FRED is a descendent of the data publications created by Homer Jones, who was the research director of the St. Louis Fed from 1958 to 1971. Jones was a proponent of making economic data widely available. His goal was to provide information not just to policymakers but to members of the public—information that would allow them to judge for themselves the state of the economy and the outcome of policy.

The technology of the time was paper, so the data were printed and sent out via the U.S. postal system. Employees from the 1970s and 1980s have said there was intense pressure to get the main data publication—the weekly U.S. Financial Data (USFD), still popular today—out on Thursday afternoons. Reporters were constantly calling, asking for the numbers so that they could publish them in the next day's newspaper. The St. Louis Fed would also get calls from economists, students and college professors, among others. 1

These paper data publications translated well to online posting. FRED got its start in 1991 as a free electronic bulletin board (a precursor to the Internet) and offered "free up-to-the-minute economic data via modems connected to personal computers," 2 providing data from the USFD. The response was described as "staggering" and "overwhelming." 3 Initially, FRED had 620 users who were given access to 30 data series that could be downloaded at a modem speed of up to 14.4 kilobits per second.

Because users were limited to one hour a day, they were advised to read the instructions in advance to make the most of their time. Eventually, data series from other St. Louis Fed publications were added, with FRED housing more than 300 series in 1993.

The next innovation for FRED was moving to the Internet in 1995. FRED contained 865 data series by then, and the site was accessed an average of 6,000 times per week. At the time, there were only an estimated 12 million people on the Internet. So that at least some employees could experience FRED, the St. Louis Fed granted access to a computer located in a special Office Computing Services area. The computer provided a window to the Internet, but only for employees who had a business need.
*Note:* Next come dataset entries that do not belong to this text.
Definition copy_thread (clone_flags p fn arg : Z) : M ks Z :=
  let childregs := task_pt_regs p in
  modify (fun s => with_ptregs s (<[childregs := zero_regs]> (ptregs s)));;
  update p (set_context zero_context);;
  (if negb (Z.land clone_flags PF_KTHREAD =? 0) then
     modify (fun s => let r := default zero_regs (ptregs s !! childregs) in
       with_ptregs s (<[childregs := PtRegs (gprs r) (r_sp r) (r_pc r) PSR_MODE_EL1h]> (ptregs s)));;
     update p (fun t => let c := context t in
       set_context (CpuContext fn (x20 c) (x21 c) (x22 c) (x23 c) (x24 c) (x25 c) (x26 c) (x27 c)
                               (x28 c) (fp c) (sp c) (pc c)) t);;
     update p (fun t => let c := context t in
       set_context (CpuContext (x19 c) arg (x21 c) (x22 c) (x23 c) (x24 c) (x25 c) (x26 c) (x27 c)
                               (x28 c) (fp c) (sp c) (pc c)) t)
   else mret tt);;
  update p (fun t => let c := context t in
    set_context (CpuContext (x19 c) (x20 c) (x21 c) (x22 c) (x23 c) (x24 c) (x25 c) (x26 c) (x27 c)
                            (x28 c) (fp c) (sp c) ret_from_fork) t);;
  update p (fun t => let c := context t in
    set_context (CpuContext (x19 c) (x20 c) (x21 c) (x22 c) (x23 c) (x24 c) (x25 c) (x26 c) (x27 c)
                            (x28 c) (fp c) childregs (pc c)) t);;
  mret 0.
By November 2010, FRED had expanded to more than 24,000 data series, which included more than 21,000 regional data series. Today, FRED has more than 236,000 regional, national and international economic data series, with the data coming from more than 60 reporting agencies around the world. It operates on a high-speed Ethernet service (with download speeds in the millions of bits per second), provides sophisticated graphing software, is available via apps on smartphones and tablets, can be mapped, is accessible via Excel and is used in classrooms all over. What began as a simple, printed data publication has grown into a sophisticated and successful vehicle for sharing important economic data with anyone around the world.

Fred 2006 



1. Interview with employee Pam Hauck, Federal Reserve Bank of St. Louis, June 21, 2012.

2. "Introducing FRED ..." Federal Reserve Bank of St. Louis Eighth Note, May/June 1991.

3. Ibid.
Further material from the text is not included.